Claude Code is sharp inside the terminal and useless one inch past it. Ask it to extract a table from a scanned PDF, OCR a screenshot sitting in /tmp, or look up what you decided about a project three weeks ago, and it shrugs. The model has no hands on your machine, your files, or the private tools you actually run. You end up copy-pasting context in, copy-pasting output back, and the agent loop dies.
MCP is the fix, and the part nobody tells you is that writing your own server is small. I run a self-hosted stack of little AI services on a Linux box, and I gave Claude Code direct access to three things it could not touch on its own: Adobe-grade PDF operations, a local vision model for OCR, and full-text recall over my own notes. Three Python files. Each one is under 500 lines. This is exactly how they work.
What MCP actually is
Model Context Protocol is a thin contract between an AI client (Claude Code, in my case) and a server you control. The server advertises a list of tools. Each tool is a function with a name, a docstring, and typed arguments. The client reads that list, decides when a tool fits the task, calls it with arguments, and gets a string back. No model weights, no magic. The server is just a process that speaks the protocol over stdin and stdout.
Two facts make this practical.

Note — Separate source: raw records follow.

Lemma get_categories_ok (topic : Topic) (e : Env) :
  exists l e', get_categories w topic e = (Ok l, e') /\ frame e e'.
Proof.
  unfold get_categories, catch, bind, ret, get_or_create_category.
  repeat match goal with
         | |- context [get_or_create_term w ?n ?e0] =>
             destruct (get_or_create_term_run n e0) as ([?|?] & ->)
         end;
    (eexists; eexists; split; [reflexivity | repeat split]).
Qed.

Lemma get_tags_ok (topic : Topic) (e : Env) :
  exists l e', get_tags w topic e = (Ok l, e') /\ frame e e'.
Proof.
  unfold get_tags, catch, bind, ret, get_or_create_tag.
  repeat match goal with
         | |- context [get_or_create_term w ?n ?e0] =>
             destruct (get_or_create_term_run n e0) as ([?|?] & ->)
         end;
    (eexists; eexists; split; [reflexivity | repeat split]).
Qed.

(** Step 3 returns the content to publish and downgrades the status
    exactly when the content is still invalid. *)
Lemma validate_step_spec (title content : str) (e : Env) :
  exists c e',
    validate_step title content e = (Ok c, e')
    /\ db e' = db e /\ wp_requests e' = wp_requests e
    /\ auto_sanitize (self e') = auto_sanitize (self e)
    /\ schedule_hours (self e') = schedule_hours (self e)
    /\ publish_status (self e')
       = (if still_invalid (auto_sanitize (self e)) title content
          then u "draft" else publish_status (self e)).
Proof.
  unfold validate_step, still_invalid, bind, ret, get_self, set_publish_status.
  destruct (validate title content) as [v issues]. cbn [fst].
  destruct v; cbn [negb andb]; [eauto 10|].
  destruct (auto_sanitize (self e)) eqn:Hauto.
  - destruct (fst (validate title (sanitize_content content))); cbn [negb];
      eexists; eexists; (split; [reflexivity|]); cbn; rewrite ?Hauto; done.
  - cbn [negb]. eexists; eexists; (split; [reflexivity|]); cbn; rewrite ?Hauto; done.
Qed.

(** Steps 4 and 5 always produce a result; the requests sent carry the
    status of the publisher or [draft]. *)
Lemma publish_step_spec (topic : Topic) (title content : str) (e : Env) :
  exists res e' new,
    publish_step w topic title content e = (Ok res, e')
    /\ sent e e' new
    /\ new <> []
    /\ Forall (fun d => pd_status d = publish_status (self e)
                        \/ pd_status d = u "draft") new
    /\ answers w new res.
Proof.
  unfold publish_step, bind, get_self.
  destruct (get_categories_ok topic e) as (cats & e1 & -> & Hf1).
  destruct (get_tags_ok topic e1) as (tags & e2 & -> & Hf2).
  pose proof (frame_trans _ _ _ Hf1 Hf2) as Hf.
  match goal with
  | |- context [publish_with_fallback w title content ?st cats tags ?h e2] =>
      destruct (publish_with_fallback_spec w title content cats tags h st e2)
        as (res & e' & new & -> & Hs & Hne & Hall & Hans)
  end.
  exists res, e', new. split; [done|]. split; [by eapply frame_sent|].
  split; [done|]. split; [|done].
  destruct Hf as (<- & _). exact Hall.
Qed.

First, the transport for a local server is plain stdio, so there is no port, no web server, no auth dance. Claude Code launches your script as a subprocess and talks to it over pipes. Second, the Python SDK gives you a decorator, so a tool is a normal function with @mcp.tool() on top. The docstring you write becomes the description the model reads to decide whether to call it. Write a vague docstring and the model calls the tool at the wrong moment. Write a precise one and it behaves.
The server is the bridge between a capable model and the boring, specific, private parts of your stack. Nothing more.
What I built
I run three custom servers, all registered in one config file. Each exists because Claude Code genuinely could not do the job without it.
| Server | Tools | Why it is local |
|---|---|---|
adobe-pdf |
9: create, export, extract, compress, ocr, merge, protect, linearize, status | Wraps the Adobe PDF Services REST API. Govt forms, invoices, study material, deck exports all flow through it. |
gemma-vision |
6: analyze_image, ocr, describe_screenshot, extract_data, compare_images, ask_gemma | Local Ollama vision model. OCR and screenshot debugging without burning Claude's context or sending images to a cloud. |
recall |
8: recall, recall_history, recall_stats, get_entity, who_works_on, list_decisions, find_supersedes, traverse_links | Full-text search over 2011 of my own markdown files. Lets Claude look up a person, project, or past decision before asking me. |
The adobe-pdf server is the workhorse. Its extract_pdf tool preserves table structure and reading order that pdfplumber and PyPDF can not match, which matters when the input is a scanned government form. The gemma-vision server points at an Ollama daemon on localhost:11434 running gemma3:4b-it-qat, so screenshot OCR happens on my own GPU and never leaves the box. The recall server shells out to a small FTS5 index over my notes and returns ranked snippets, so the agent stops asking me "who is X" when X is documented in ten files.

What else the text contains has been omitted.